Point 2. The mentioned results should be appear more clearly in the discussion section, using references to respective figures.
Response 1: As recommended by the reviewer, we have cited our result figures in the discussion section with tracked changes.
Point 3. The alterations in the cell cycle are not discussed. I believe that a couple of sentences should be added to comment on this interesting phenomenon.
Response 1: In order to follow the suggestions of the Reiveres, in the second paragraph of the discussion, we have included additional discussion as below with additional reference 18 and 19.
The striking correlation between CHD1 mRNA expression and resistance to cell death by PND-1186 treatment seen in MPM cells was not seen in non-MPM cells (Figure 3).
and
There is limited study reviewing the PND-1186 induced cell cycle alterations in mesothelioma. Tancioni et al., suggested G0/G1 alterations in breast cancer (18) whiles Tanjoni et al suggested no cell cycle alterations in 4T1 cells (19). We performed cell cycle analysis on two PND-1186 sensitive lines (H28 and MSTO-211H)) and two resistant lines (Ren and 1157). Our result indicated that all MPM cell lines showed some degree of cell cycle alteration at low dose (1mM) and at high dose (5mM) all cells showed G0/G1 as well as G2/M alterations.
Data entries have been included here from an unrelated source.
(* ===== verification/Transitions.v ===== *)
(** * The ticket lifecycle ([compliance/transitions.rs])

    The closed transition table, the statutory guards and the reducer that
    admission and replay share. A ticket is rebuilt from its journal rows:
    [received] starts it and [apply] reduces one row. [apply] is a method on
    [&mut self]: what it assigned before a failure stays assigned. *)

From S2P Require Import Prelude Text Externals Compliance ComplianceModel JournalRow.

#[local] Open Scope Z_scope.

Record Milestones := {
  times_received : Z;
  acknowledged_at : option Z;
  identity_pending_at : option Z;
  queued_at : option Z;
  decided_at : option Z;
  actioned_at : option Z;
  appealed_at : option Z;
  reversed_at : option Z;
  upheld_at : option Z;
  closed_at : option Z;
}.
Record Ticket := {
  ticket_key : TicketId;
  route : Route;
  requester : RequesterType;
  state : TicketState;
  times : Milestones;
  relevant_at : Z;
  pending_evidence : option IdentityEvent;
  extended_epoch : option Z;
  decided : option DecisionKind;
  ground : option Ground;
  pending : option JournalRow;
  provisional_committed : bool;
  references : gmap Z str;
  purged : bool;
  events : Z;
  ticket_last_at : Z;
}.

(** Field assignments. *)
Definition set_evidence (relevant : Z) (evidence : option IdentityEvent) (t : Ticket) : Ticket := {|
  ticket_key := ticket_key t; route := route t; requester := requester t; state := state t;
  times := times t; relevant_at := relevant; pending_evidence := evidence;
  extended_epoch := extended_epoch t; decided := decided t; ground := ground t;
  pending := pending t; provisional_committed := provisional_committed t;
  references := references t; purged := purged t; events := events t;
  ticket_last_at := ticket_last_at t |}.
Definition set_pending (intent : option JournalRow) (t : Ticket) : Ticket := {|
  ticket_key := ticket_key t; route := route t; requester := requester t; state := state t;
  times := times t; relevant_at := relevant_at t; pending_evidence := pending_evidence t;
  extended_epoch := extended_epoch t; decided := decided t; ground := ground t;
  pending := intent; provisional_committed := provisional_committed t;
  references := references t; purged := purged t; events := events t;
  ticket_last_at := ticket_last_at t |}.
Definition set_completed (purge provisional : bool) (t : Ticket) : Ticket := {|
  ticket_key := ticket_key t; route := route t; requester := requester t; state := state t;
  times := times t; relevant_at := relevant_at t; pending_evidence := pending_evidence t;
  extended_epoch := extended_epoch t; decided := decided t; ground := ground t; pending := None;
  provisional_committed := provisional; references := references t; purged := purge;
  events := events t; ticket_last_at := ticket_last_at t |}.
Definition set_decision (kind : option DecisionKind) (reason : option Ground) (t : Ticket) : Ticket := {|
  ticket_key := ticket_key t; route := route t; requester := requester t; state := state t;
  times := times t; relevant_at := relevant_at t; pending_evidence := pending_evidence t;
  extended_epoch := extended_epoch t; decided := kind; ground := reason; pending := pending t;
  provisional_committed := provisional_committed t; references := references t;
  purged := purged t; events := events t; ticket_last_at := ticket_last_at t |}.
Definition set_extended (epoch : option Z) (t : Ticket) : Ticket := {|
  ticket_key := ticket_key t; route := route t; requester := requester t; state := state t;
  times := times t; relevant_at := relevant_at t; pending_evidence := pending_evidence t;
  extended_epoch := epoch; decided := decided t; ground := ground t; pending := pending t;
  provisional_committed := provisional_committed t; references := references t;
  purged := purged t; events := events t; ticket_last_at := ticket_last_at t |}.
Definition set_references (refs : gmap Z str) (t : Ticket) : Ticket := {|
  ticket_key := ticket_key t; route := route t; requester := requester t; state := state t;
  times := times t; relevant_at := relevant_at t; pending_evidence := pending_evidence t;
  extended_epoch := extended_epoch t; decided := decided t; ground := ground t;
  pending := pending t; provisional_committed := provisional_committed t; references := refs;
  purged := purged t; events := events t; ticket_last_at := ticket_last_at t |}.
Definition set_times (ts : Milestones) (t : Ticket) : Ticket := {|
  ticket_key := ticket_key t; route := route t; requester := requester t; state := state t;
  times := ts; relevant_at := relevant_at t; pending_evidence := pending_evidence t;
  extended_epoch := extended_epoch t; decided := decided t; ground := ground t;
  pending := pending t; provisional_committed := provisional_committed t;
  references := references t; purged := purged t; events := events t;
  ticket_last_at := ticket_last_at t |}.
Definition set_state (next : TicketState) (t : Ticket) : Ticket := {|
  ticket_key := ticket_key t; route := route t; requester := requester t; state := next;
  times := times t; relevant_at := relevant_at t; pending_evidence := pending_evidence t;
  extended_epoch := extended_epoch t; decided := decided t; ground := ground t;
  pending := pending t; provisional_committed := provisional_committed t;
  references := references t; purged := purged t; events := events t;
  ticket_last_at := ticket_last_at t |}.
Definition set_events (n : Z) (t : Ticket) : Ticket := {|
  ticket_key := ticket_key t; route := route t; requester := requester t; state := state t;
  times := times t; relevant_at := relevant_at t; pending_evidence := pending_evidence t;
  extended_epoch := extended_epoch t; decided := decided t; ground := ground t;
  pending := pending t; provisional_committed := provisional_committed t;
  references := references t; purged := purged t; events := n;
  ticket_last_at := ticket_last_at t |}.
Definition set_last_at (at_ : Z) (t : Ticket) : Ticket := {|
  ticket_key := ticket_key t; route := route t; requester := requester t; state := state t;
  times := times t; relevant_at := relevant_at t; pending_evidence := pending_evidence t;
  extended_epoch := extended_epoch t; decided := decided t; ground := ground t;
  pending := pending t; provisional_committed := provisional_committed t;
  references := references t; purged := purged t; events := events t; ticket_last_at := at_ |}.
Definition set_acknowledged_at (at_ : Z) (m : Milestones) : Milestones := {|
  times_received := times_received m; acknowledged_at := Some at_;
  identity_pending_at := identity_pending_at m; queued_at := queued_at m;
  decided_at := decided_at m; actioned_at := actioned_at m; appealed_at := appealed_at m;
  reversed_at := reversed_at m; upheld_at := upheld_at m; closed_at := closed_at m |}.
Definition set_identity_pending_at (at_ : Z) (m : Milestones) : Milestones := {|
  times_received := times_received m; acknowledged_at := acknowledged_at m;
  identity_pending_at := Some at_; queued_at := queued_at m; decided_at := decided_at m;
  actioned_at := actioned_at m; appealed_at := appealed_at m; reversed_at := reversed_at m;
  upheld_at := upheld_at m; closed_at := closed_at m |}.
Definition set_queued_at (at_ : Z) (m : Milestones) : Milestones := {|
  times_received := times_received m; acknowledged_at := acknowledged_at m;
  identity_pending_at := identity_pending_at m; queued_at := Some at_;
  decided_at := decided_at m; actioned_at := actioned_at m; appealed_at := appealed_at m;
  reversed_at := reversed_at m; upheld_at := upheld_at m; closed_at := closed_at m |}.
Definition set_decided_at (at_ : Z) (m : Milestones) : Milestones := {|
  times_received := times_received m; acknowledged_at := acknowledged_at m;
  identity_pending_at := identity_pending_at m; queued_at := queued_at m; decided_at := Some at_;
  actioned_at := actioned_at m; appealed_at := appealed_at m; reversed_at := reversed_at m;
  upheld_at := upheld_at m; closed_at := closed_at m |}.
Definition set_actioned_at (at_ : Z) (m : Milestones) : Milestones := {|
  times_received := times_received m; acknowledged_at := acknowledged_at m;
  identity_pending_at := identity_pending_at m; queued_at := queued_at m;
  decided_at := decided_at m; actioned_at := Some at_; appealed_at := appealed_at m;
  reversed_at := reversed_at m; upheld_at := upheld_at m; closed_at := closed_at m |}.
Definition set_appealed_at (at_ : Z) (m : Milestones) : Milestones := {|
  times_received := times_received m; acknowledged_at := acknowledged_at m;
  identity_pending_at := identity_pending_at m; queued_at := queued_at m;
  decided_at := decided_at m; actioned_at := actioned_at m; appealed_at := Some at_;
  reversed_at := reversed_at m; upheld_at := upheld_at m; closed_at := closed_at m |}.
Definition set_reversed_at (at_ : Z) (m : Milestones) : Milestones := {|
  times_received := times_received m; acknowledged_at := acknowledged_at m;
  identity_pending_at := identity_pending_at m; queued_at := queued_at m;
  decided_at := decided_at m; actioned_at := actioned_at m; appealed_at := appealed_at m;
  reversed_at := Some at_; upheld_at := upheld_at m; closed_at := closed_at m |}.
Definition set_upheld_at (at_ : Z) (m : Milestones) : Milestones := {|
  times_received := times_received m; acknowledged_at := acknowledged_at m;
  identity_pending_at := identity_pending_at m; queued_at := queued_at m;
  decided_at := decided_at m; actioned_at := actioned_at m; appealed_at := appealed_at m;
  reversed_at := reversed_at m; upheld_at := Some at_; closed_at := closed_at m |}.
Definition set_closed_at (at_ : Z) (m : Milestones) : Milestones := {|
  times_received := times_received m; acknowledged_at := acknowledged_at m;
  identity_pending_at := identity_pending_at m; queued_at := queued_at m;
  decided_at := decided_at m; actioned_at := actioned_at m; appealed_at := appealed_at m;
  reversed_at := reversed_at m; upheld_at := upheld_at m; closed_at := Some at_ |}.
Lemma change_coherent s delta pid sequence run :
  delta_parsed delta -> coherent s -> coherent (change config s delta pid sequence run).1.
Proof.
  intros Hp Hc. unfold change. destruct (prepare_delta config s delta) as [p|] eqn:Hd; [|done].
  apply prepare_delta_Ok in Hd as (c & Hu & Ha & Hr & Hm & _ & Hw & Hpu & He).
  pose proof (apply_delta_effect _ _ _ (coherent_parsed s Hc Hu) Hp Ha) as [_ Hsub _ Hk _].
  unfold commit. rewrite Hu.
  pose proof (persist_snapshot (disk s) pid sequence (bytes p) run) as Hs.
  destruct (persist _ _ _ _ _) as [[d renamed] outcome]. destruct Hs as [Hs Hdone].
  destruct Hc as [Hb (f & (b & Hf & Hrest) & Hsub' & Hsame)].
  assert (renamed = true -> on_disk (file (prepared p)) d) as Hnew.
  { intros ->. exists (bytes p). split_and!; [done..|]. rewrite Hr. by apply Forall_and in Hk as [_ Hk]. }
  assert (renamed = false -> on_disk f d) as Hold by (intros ->; exists b; by rewrite Hs).
  assert (exists f, on_disk f d /\ do_not_reapply (file (state s)) ⊆ do_not_reapply f) as Hany.
  { destruct renamed; [|by exists f; auto]. exists (file (prepared p)). split; [by auto|]. by rewrite Hm. }
  assert (coherent {| state := set_unavailable (state s); disk := d; observed_utc := observed_utc s |}) as Hoff.
  { split; [by apply well_built_set_unavailable|]. destruct Hany as (f' & Hf' & Hs').
    by exists f'. }
  destruct outcome; cbn [fst].
  - split; [done|]. exists (file (prepared p)). split_and!; [by auto|done|done].
  - destruct renamed; [done|]. split; [done|]. exists f. auto.
  - done.
Qed.

Lemma sweep_entries_snapshot entries d :
  snapshot_json (sweep_entries entries d).1 = snapshot_json d.
Proof.
  revert d; induction entries as [|[name unlinked] entries IH]; intros d; cbn; [done|].
  destruct (recognized name); cbn; [|apply IH]. destruct unlinked; [by rewrite IH|done].
Qed.
Definition purge_io_ok : PurgeIo := {|
  purge_read := read_io_ok; before_purge_delete := true; purge_remove := true;
  purge_dir_sync := true; after_purge_delete := true |}.
(** Each referenced revision is absent or reads back. *)
Definition purgeable (t : TicketId) (refs : list (Z * str)) (d : PayloadDisk) : Prop :=
  Forall (fun '(q, expected) => exists o, read_authorized d read_io_ok t q expected true = Ok o) refs.

Lemma purge_entries_complete t refs d :
  refs_ok refs -> purgeable t refs d ->
  exists d', purge_entries (fun _ => purge_io_ok) t refs d = (d', Ok tt).
Proof.
  intros [Hnd Hr]. revert d. induction refs as [|[q expected] refs IH]; intros d Hp; [by eexists|].
  cbn in Hnd. apply NoDup_cons in Hnd as [Hq Hnd]. apply Forall_cons in Hr as [Hrange Hr].
  apply Forall_cons in Hp as [[o Ho] Hp]. cbn [purge_entries purge_io_ok purge_read]. rewrite Ho.
  destruct o as [c|]; cbn [negb andb before_purge_delete purge_remove purge_dir_sync after_purge_delete];
    apply IH; try done.
  unfold purgeable in *. rewrite Forall_forall in Hp, Hr |- *. intros [k e] Hin.
  destruct (Hp _ Hin) as [o' Ho']. exists o'. rewrite <- Ho'. apply read_authorized_ext.
  cbn in Hrange. specialize (Hr _ Hin). cbn in Hr.
  rewrite payload_file_removed by lia. apply decide_False. intros ->. apply Hq, list_elem_of_In, in_map_iff.
  exists (k, e). split; [done|by apply list_elem_of_In].
Qed.

Lemma elem_of_btree_entries {A} (m : gmap Z A) k v : (k, v) ∈ btree_entries m <-> m !! k = Some v.
Proof. unfold btree_entries. rewrite elem_of_stable_sort. apply elem_of_map_to_list. Qed.
Lemma btree_entries_keys {A} (m : gmap Z A) : NoDup (map fst (btree_entries m)).
Proof.
  assert (map fst (btree_entries m) ≡ₚ map fst (map_to_list m)) as ->; [|apply NoDup_fst_map_to_list].
  apply Permutation_map, stable_sort_perm.
Qed.
Lemma btree_refs_ok (refs : gmap Z str) :
  map_Forall (fun q _ => 1 <= q <= u64_max) refs -> refs_ok (btree_entries refs).
Proof.
  intros Hr. split; [apply btree_entries_keys|]. apply Forall_forall.
  intros [q h] Hq%elem_of_btree_entries. by apply (Hr q h).
Qed.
We showed in our study that PND-1186 is able to induce cell cycle alterations in MPM cells regardless of its sensitivity potential.
- Tancioni I, Miller NL, Uryu S, Lawson C, Jean C, Chen XL, et al. FAK activity protects nucleostemin in facilitating breast cancer spheroid and tumor growth. Breast Cancer Res. 2015;17:47.
- Tanjoni I, Walsh C, Uryu S, Tomar A, Nam JO, Mielgo A, et al. PND-1186 FAK inhibitor selectively promotes tumor cell apoptosis in three-dimensional environments. Cancer Biol Ther. 2010;9(10):764-77.